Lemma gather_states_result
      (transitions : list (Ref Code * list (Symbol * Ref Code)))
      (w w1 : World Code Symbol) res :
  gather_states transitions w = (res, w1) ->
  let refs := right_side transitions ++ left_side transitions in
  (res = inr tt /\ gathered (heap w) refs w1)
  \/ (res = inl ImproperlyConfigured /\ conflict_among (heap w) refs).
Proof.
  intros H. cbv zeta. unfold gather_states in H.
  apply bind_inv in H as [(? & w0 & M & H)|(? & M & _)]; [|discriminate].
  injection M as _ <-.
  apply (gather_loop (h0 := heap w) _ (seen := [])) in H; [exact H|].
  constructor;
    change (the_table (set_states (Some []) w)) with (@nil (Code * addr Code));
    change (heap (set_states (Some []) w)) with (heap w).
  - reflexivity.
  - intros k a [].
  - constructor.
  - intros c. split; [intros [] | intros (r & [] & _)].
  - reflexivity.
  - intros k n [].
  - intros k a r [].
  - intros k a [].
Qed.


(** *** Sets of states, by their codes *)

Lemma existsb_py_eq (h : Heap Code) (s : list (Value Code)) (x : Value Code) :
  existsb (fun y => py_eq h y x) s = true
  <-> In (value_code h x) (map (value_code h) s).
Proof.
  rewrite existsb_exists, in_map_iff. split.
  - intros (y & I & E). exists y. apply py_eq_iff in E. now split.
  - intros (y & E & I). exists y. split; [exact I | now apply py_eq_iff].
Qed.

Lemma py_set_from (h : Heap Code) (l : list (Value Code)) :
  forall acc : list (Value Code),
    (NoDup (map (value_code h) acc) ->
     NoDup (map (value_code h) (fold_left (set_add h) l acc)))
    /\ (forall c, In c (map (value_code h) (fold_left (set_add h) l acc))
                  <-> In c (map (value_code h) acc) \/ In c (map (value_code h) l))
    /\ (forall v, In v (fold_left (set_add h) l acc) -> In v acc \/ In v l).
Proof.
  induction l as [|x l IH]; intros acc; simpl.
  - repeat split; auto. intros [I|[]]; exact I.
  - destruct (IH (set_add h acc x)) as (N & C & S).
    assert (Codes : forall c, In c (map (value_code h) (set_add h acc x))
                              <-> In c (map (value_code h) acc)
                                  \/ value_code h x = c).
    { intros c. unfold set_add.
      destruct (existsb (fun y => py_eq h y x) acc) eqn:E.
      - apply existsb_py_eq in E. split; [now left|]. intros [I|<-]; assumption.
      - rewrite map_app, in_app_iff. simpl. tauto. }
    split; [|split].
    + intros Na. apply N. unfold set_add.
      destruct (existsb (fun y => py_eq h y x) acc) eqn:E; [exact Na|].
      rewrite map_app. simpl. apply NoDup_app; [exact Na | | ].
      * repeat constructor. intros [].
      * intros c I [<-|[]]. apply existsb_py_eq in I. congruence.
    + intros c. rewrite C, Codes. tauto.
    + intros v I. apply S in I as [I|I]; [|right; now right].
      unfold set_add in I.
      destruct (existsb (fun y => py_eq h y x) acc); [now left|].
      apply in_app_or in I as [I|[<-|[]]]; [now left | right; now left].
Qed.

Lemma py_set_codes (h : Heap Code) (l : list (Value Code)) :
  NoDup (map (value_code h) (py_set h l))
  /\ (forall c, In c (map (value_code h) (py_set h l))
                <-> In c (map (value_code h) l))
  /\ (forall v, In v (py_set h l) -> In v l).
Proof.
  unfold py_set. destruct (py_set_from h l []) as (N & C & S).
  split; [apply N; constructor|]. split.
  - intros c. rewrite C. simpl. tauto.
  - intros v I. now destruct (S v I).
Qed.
========================================================================
■ How to complete this task
From the listing above, the lines starting with the one that has "destruct (existsb (fun y => py_eq h y x) acc) eqn:E;" and running through the one that has "unfold set_add in I." should be copied exactly, ends included.

■ Problem solution
      destruct (existsb (fun y => py_eq h y x) acc) eqn:E; [exact Na|].
      rewrite map_app. simpl. apply NoDup_app; [exact Na | | ].
      * repeat constructor. intros [].
      * intros c I [<-|[]]. apply existsb_py_eq in I. congruence.
    + intros c. rewrite C, Codes. tauto.
    + intros v I. apply S in I as [I|I]; [|right; now right].
      unfold set_add in I.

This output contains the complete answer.